■ YOUR ASSIGNMENT
For the entries below, the result should be an exact transcription of the lines from the one with "change (length closeTag) with 7 in Hg." up to and including the one with "has sixteen code", and only those.

[Collected data]
(** Every replacement stems from an actionable result: its index is the
    result's, its span starts where the lower-cased claim occurs in the
    lower-cased text and is as long as the claim. *)
Lemma replacements_origin : forall text rs r,
  In r (replacements text rs) ->
  exists res,
    nth_error rs (claimIdx r) = Some res /\ Actionable res /\
    OccursAt (toLowerCase text) (toLowerCase (claim res)) (start r) /\
    end_ r = start r + length (claim res) /\
    rstatus r = toLowerCase (status res).
Proof.
  intros text rs r H. unfold replacements, matchAll in H.
  apply matchLoop_In in H. destruct H as [[] | [it [p [Hin [-> Ho]]]]].
  apply (Permutation_in _ (sort_perm byClaimLength (actionable rs))) in Hin.
  apply actionable_In in Hin. destruct Hin as [Hn Ha].
  exists (item it). simpl. auto.
Qed.

(** ** Injecting the markers *)

(** An injection makes the text longer by its two tags, wherever the
    span lies. *)
Lemma inject_length : forall result r,
  start r <= end_ r ->
  length (inject result r)
  = length result + length (openTag (rstatus r) (claimIdx r))
    + length closeTag.
Proof.
  intros result r H. unfold inject, slice, sliceFrom.
  rewrite !length_app, !length_firstn, !length_skipn. cbn [skipn]. lia.
Qed.

Lemma inject_all_length : forall l result,
  Forall (fun r => start r <= end_ r) l ->
  length result + length closeTag * length l
  <= length (fold_left inject l result).
Proof.
  induction l as [|r l IH]; intros result H; simpl; [lia|].
  inversion H as [|? ? Hr Hl]; subst.
  specialize (IH (inject result r) Hl).
  rewrite inject_length in IH by assumption.
  change (length closeTag) with 7 in *. lia.
Qed.

(** The four exits of the function are one: without replacements the
    injection loop has nothing to do. *)
Lemma annotate_fold : forall text rs,
  annotateChairmanText text (Some rs)
  = fold_left inject (Js.sort byStartDesc (replacements text rs)) text.
Proof.
  intros text rs. unfold annotateChairmanText.
  destruct rs as [|r0 rs']; [reflexivity|].
  set (rs := r0 :: rs').
  destruct (length (actionable rs) =? 0) eqn:Ea.
  - apply Nat.eqb_eq in Ea.
    assert (Hnil : actionable rs = [])
      by (destruct (actionable rs); [reflexivity | discriminate]).
    unfold replacements, matchingOrder. rewrite Hnil. reflexivity.
  - destruct (length (replacements text rs) =? 0) eqn:Er; [|reflexivity].
    apply Nat.eqb_eq in Er.
    destruct (replacements text rs); [reflexivity | discriminate].
Qed.

(** The text comes back unchanged exactly when nothing was placed. *)
Lemma annotate_unchanged : forall text rs,
  annotateChairmanText text (Some rs) = text <-> replacements text rs = [].
Proof.
  intros text rs. rewrite annotate_fold. split.
  - intros E.
    destruct (matchAll_placed text (matchingOrder rs)) as [_ [Hpos _]].
    fold (replacements text rs) in Hpos.
    assert (Hs : Forall (fun r => start r <= end_ r)
                        (Js.sort byStartDesc (replacements text rs))).
    { eapply Permutation_Forall; [apply Permutation_sym, sort_perm|].
      eapply Forall_impl; [|exact Hpos]. simpl. intros a Ha. lia. }
    pose proof (inject_all_length _ text Hs) as Hg. rewrite E in Hg.
    rewrite (Permutation_length (sort_perm byStartDesc _)) in Hg.
    change (length closeTag) with 7 in Hg.
    destruct (replacements text rs); [reflexivity | simpl in Hg; lia].
  - intros ->. reflexivity.
Qed.

(** C3.  The claim fails on a text that holds U+0130.  The offsets are
    found in the lower-cased text, in which U+0130 takes two code units,
    and are then applied to the text itself.  In the fifteen code units
    of [istanbul] the claim [big] stands at 12; lower-cased, the text
    has sixteen code units and the claim is found at 13; the span chosen
    is [13, 16), which ends past the text and holds [ig]. *)
Theorem annotate_span_leaves_the_text :
  length istanbul = 15 /\
  slice istanbul 12 15 = lit "big" /\
  toLowerCase istanbul = [0x69%N; 0x307%N] ++ lit "stanbul is big" /\
  replacements istanbul [result VERIFIED "big"]
  = [mkReplacement 13 16 0 (lit "verified")] /\
  slice istanbul 13 16 = lit "ig".
Proof. repeat split; vm_compute; reflexivity. Qed.

(** C6.  The claim fails on a text that holds U+0130, for the same
    reason.  In the four code units of [dotted_ab] the claims [a] and
    [b] stand at 2 and 3; their spans are [4, 5) and [5, 6), both past
    the text.  The marker of [b] is injected first and wraps nothing;
    the marker of [a] then wraps the first character of that tag.  What
    comes back is the text, followed by a marker around the character
    [<] and the wreck of a tag: no marker holds a stretch of the text,
    and removing the tags does not give the text back. *)
Theorem annotate_marker_cuts_a_tag :
  length dotted_ab = 4 /\
  replacements dotted_ab [result VERIFIED "a"; result CONTESTED "b"]
  = [mkReplacement 4 5 0 (lit "verified");
     mkReplacement 5 6 1 (lit "contested")] /\
  annotateChairmanText dotted_ab
    (Some [result VERIFIED "a"; result CONTESTED "b"])
  = dotted_ab
    ++ openTag (lit "verified") 0 ++ lit "<" ++ closeTag
    ++ skipn 1 (openTag (lit "contested") 1) ++ closeTag.
Proof. repeat split; vm_compute; reflexivity. Qed.

(** ** The Phase 0 review flow *)

Lemma phase0_status_after : forall s e s',
  App.handle s e = Some s' ->
  App.phase0State s' = App.phase0State s \/
  App.phase0State s' = App.PHASE0_IDLE \/
  App.status (App.phase0State s') = App.scrubbing \/
  exists result, e = App.ScrubResolved result /\
                 App.phase0State s' = App.review result.
Proof.
  intros s e s' H.
  destruct e as [id | ms | | | content | res | | | |]; simpl in H;
    try (inversion H; subst; left; reflexivity).
  - inversion H; subst. unfold App.handleSendMessage.
    destruct (App.currentConversationId s); [|left; reflexivity].
    right. right. left. reflexivity.
  - destruct (App.scrubsInFlight s =? 0); inversion H; subst.
    right. right. right. exists res. split; reflexivity.
  - destruct (App.scrubsInFlight s =? 0); inversion H; subst.
    right. left. reflexivity.
  - inversion H; subst. right. left. reflexivity.
  - inversion H; subst. right. left. reflexivity.
  - inversion H; subst. right. left. reflexivity.
Qed.

(** In every reachable state the status is one of the three, and a
    pending review holds a scrub result. *)
Lemma phase0_invariant : forall s,
  App.reachable s ->
  (App.phase0State s = App.PHASE0_IDLE \/
   App.phase0State s = App.mkPhase0 App.scrubbing [] [] [] \/
   exists result, App.phase0State s = App.review result).
Proof.
  induction 1 as [|s e s' Hr IH Hstep]; [left; reflexivity|].
  destruct e as [id | ms | | | content | res | | | |]; simpl in Hstep;
    try (inversion Hstep; subst; exact IH).
  - inversion Hstep; subst. unfold App.handleSendMessage.
    destruct (App.currentConversationId s); [|exact IH].
    right. left. reflexivity.
  - destruct (App.scrubsInFlight s =? 0); inversion Hstep; subst.
    right. right. exists res. reflexivity.
  - destruct (App.scrubsInFlight s =? 0); inversion Hstep; subst.
    left. reflexivity.
  - inversion Hstep; subst. left. reflexivity.
  - inversion Hstep; subst. left. reflexivity.
  - inversion Hstep; subst. left. reflexivity.
Qed.

(** C8. The Phase 0 flow has three states.  In every reachable state the
    status is ['idle'], ['scrubbing'] or ['pending'], and a pending
    state holds the result of a scrub.  Sending a message to the current
    conversation moves idle to scrubbing; the scrub resolving moves
    scrubbing to pending, with the result on the card; the scrub failing
    moves scrubbing to idle; Use Original, Use Scrubbed and Cancel move
    pending to idle.  No step enters pending except the scrub
    resolving. *)
Theorem phase0_review_flow :
  forall s : App.State,
    App.reachable s ->
    let st := App.status (App.phase0State s) in
    (st = App.idle \/ st = App.scrubbing \/ st = App.pending) /\
    (st = App.pending ->
     exists result, App.phase0State s = App.review result) /\
    (forall id content,
       App.currentConversationId s = Some id -> st = App.idle ->
       App.status (App.phase0State (App.handleSendMessage s content))
       = App.scrubbing) /\
    (forall result,
       st = App.scrubbing ->
       App.phase0State (App.scrubResolved s result) = App.review result) /\
    (st = App.scrubbing ->
     App.phase0State (App.scrubRejected s) = App.PHASE0_IDLE) /\
    (st = App.pending ->
     App.phase0State (App.handlePhase0UseOriginal s) = App.PHASE0_IDLE /\
     App.phase0State (App.handlePhase0UseScrubbed s) = App.PHASE0_IDLE /\
     App.phase0State (App.handlePhase0Decline s) = App.PHASE0_IDLE) /\
    (forall e s',
       App.handle s e = Some s' ->
       st <> App.pending ->
       App.status (App.phase0State s') = App.pending ->
       exists result,
         e = App.ScrubResolved result /\
         App.phase0State s' = App.review result).
Proof.
  intros s Hr st.
  pose proof (phase0_invariant s Hr) as Hinv.
  split; [|split; [|split; [|split; [|split; [|split]]]]].
  - subst st. destruct Hinv as [-> | [-> | [result ->]]]; simpl; auto.
  - subst st. intros Hp.
    destruct Hinv as [E | [E | [result E]]]; rewrite E in Hp;
      try discriminate Hp.
    exists result. assumption.
  - intros id content Hid _. unfold App.handleSendMessage.
    rewrite Hid. reflexivity.
  - intros result _. reflexivity.
  - intros _. reflexivity.
  - intros _. repeat split.
  - intros e s' Hstep Hnot Hpend.
    destruct (phase0_status_after s e s' Hstep)
      as [E | [E | [E | [result [-> E]]]]].
    + rewrite E in Hpend. contradiction.
    + rewrite E in Hpend. discriminate Hpend.
    + rewrite E in Hpend. discriminate Hpend.
    + exists result. auto.
Qed.

(** A conversation is selected and a message sent: the flow is
    scrubbing, and from there the scrub resolving opens the review. *)
Lemma phase0_review_flow_witness :
  App.status (App.phase0State awaiting_scrub) = App.scrubbing /\
  App.phase0State (App.scrubResolved awaiting_scrub softened)
  = App.review softened.
Proof.
  assert (Hr : App.reachable awaiting_scrub).
  { eapply App.reach_step with (e := App.SendMessage (lit "hello")).
    - eapply App.reach_step with (e := App.SelectConversation (lit "c1")).
      + apply App.reach_initial.
      + reflexivity.
    - reflexivity. }
  split; [reflexivity|].
  apply (phase0_review_flow awaiting_scrub Hr). reflexivity.
Defined.

(** ** The heap is only ever extended *)

Import Heap.

Section KeepsRules.
Variable n : nat.

Lemma Keeps_ret : forall (A : Type) (a : A) (Q : A -> Prop),
  Q a -> Keeps n (ret a) Q.
Proof.
  intros A a Q HQ h a' h' Hn E. inversion E; subst. auto.
Qed.

Lemma Keeps_throw : forall (A : Type) (Q : A -> Prop),
  Keeps n (@throw A) Q.
Proof. intros A Q h a h' _ E. discriminate E. Qed.

Lemma Keeps_bind : forall (A B : Type) (m : M A) (k : A -> M B)
                          (Q : A -> Prop) (R : B -> Prop),
  Keeps n m Q -> (forall a, Q a -> Keeps n (k a) R) ->
  Keeps n (bind m k) R.
Proof.
  intros A B m k Q R Hm Hk h b h' Hn E. unfold bind in E.
  destruct (m h) as [[a h1]|] eqn:Em; [|discriminate].
  destruct (Hm _ _ _ Hn Em) as [Hn1 [Hf1 HQ]].
  destruct (Hk a HQ _ _ _ Hn1 E) as [Hn2 [Hf2 HR]].
  repeat split; auto. congruence.
Qed.

Lemma Keeps_weaken : forall (A : Type) (m : M A) (Q R : A -> Prop),
  Keeps n m Q -> (forall a, Q a -> R a) -> Keeps n m R.
Proof.
  intros A m Q R Hm HQR h a h' Hn E.
  destruct (Hm _ _ _ Hn E) as [H1 [H2 H3]]. auto.
Qed.

Lemma Keeps_alloc : forall c, Keeps n (alloc c) (Fresh n).
Proof.
  intros c h l h' Hn E. unfold alloc in E. inversion E; subst.
  rewrite length_app, firstn_app. simpl.
  replace (n - length h) with 0 by lia.
  rewrite firstn_O, app_nil_r. unfold Fresh. repeat split; auto; lia.
Qed.

Lemma Keeps_get : forall l, Keeps n (get l) Any.
Proof.
  intros l h c h' Hn E. unfold get in E.
  destruct (nth_error h l); inversion E; subst. unfold Any. auto.
Qed.

Lemma update_length : forall h l c, length (update h l c) = length h.
Proof.
  induction h as [|x h IH]; intros [|l] c; simpl; auto.
Qed.

Lemma update_firstn : forall k h l c,
  k <= l -> firstn k (update h l c) = firstn k h.
Proof.
  induction k as [|k IH]; intros h l c Hk; [reflexivity|].
  destruct h as [|x h]; [reflexivity|].
  destruct l as [|l]; [lia|]. simpl. f_equal. apply IH. lia.
Qed.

■ FINISHED TASK
    change (length closeTag) with 7 in Hg.
    destruct (replacements text rs); [reflexivity | simpl in Hg; lia].
  - intros ->. reflexivity.
Qed.

(** C3.  The claim fails on a text that holds U+0130.  The offsets are
    found in the lower-cased text, in which U+0130 takes two code units,
    and are then applied to the text itself.  In the fifteen code units
    of [istanbul] the claim [big] stands at 12; lower-cased, the text
    has sixteen code units and the claim is found at 13; the span chosen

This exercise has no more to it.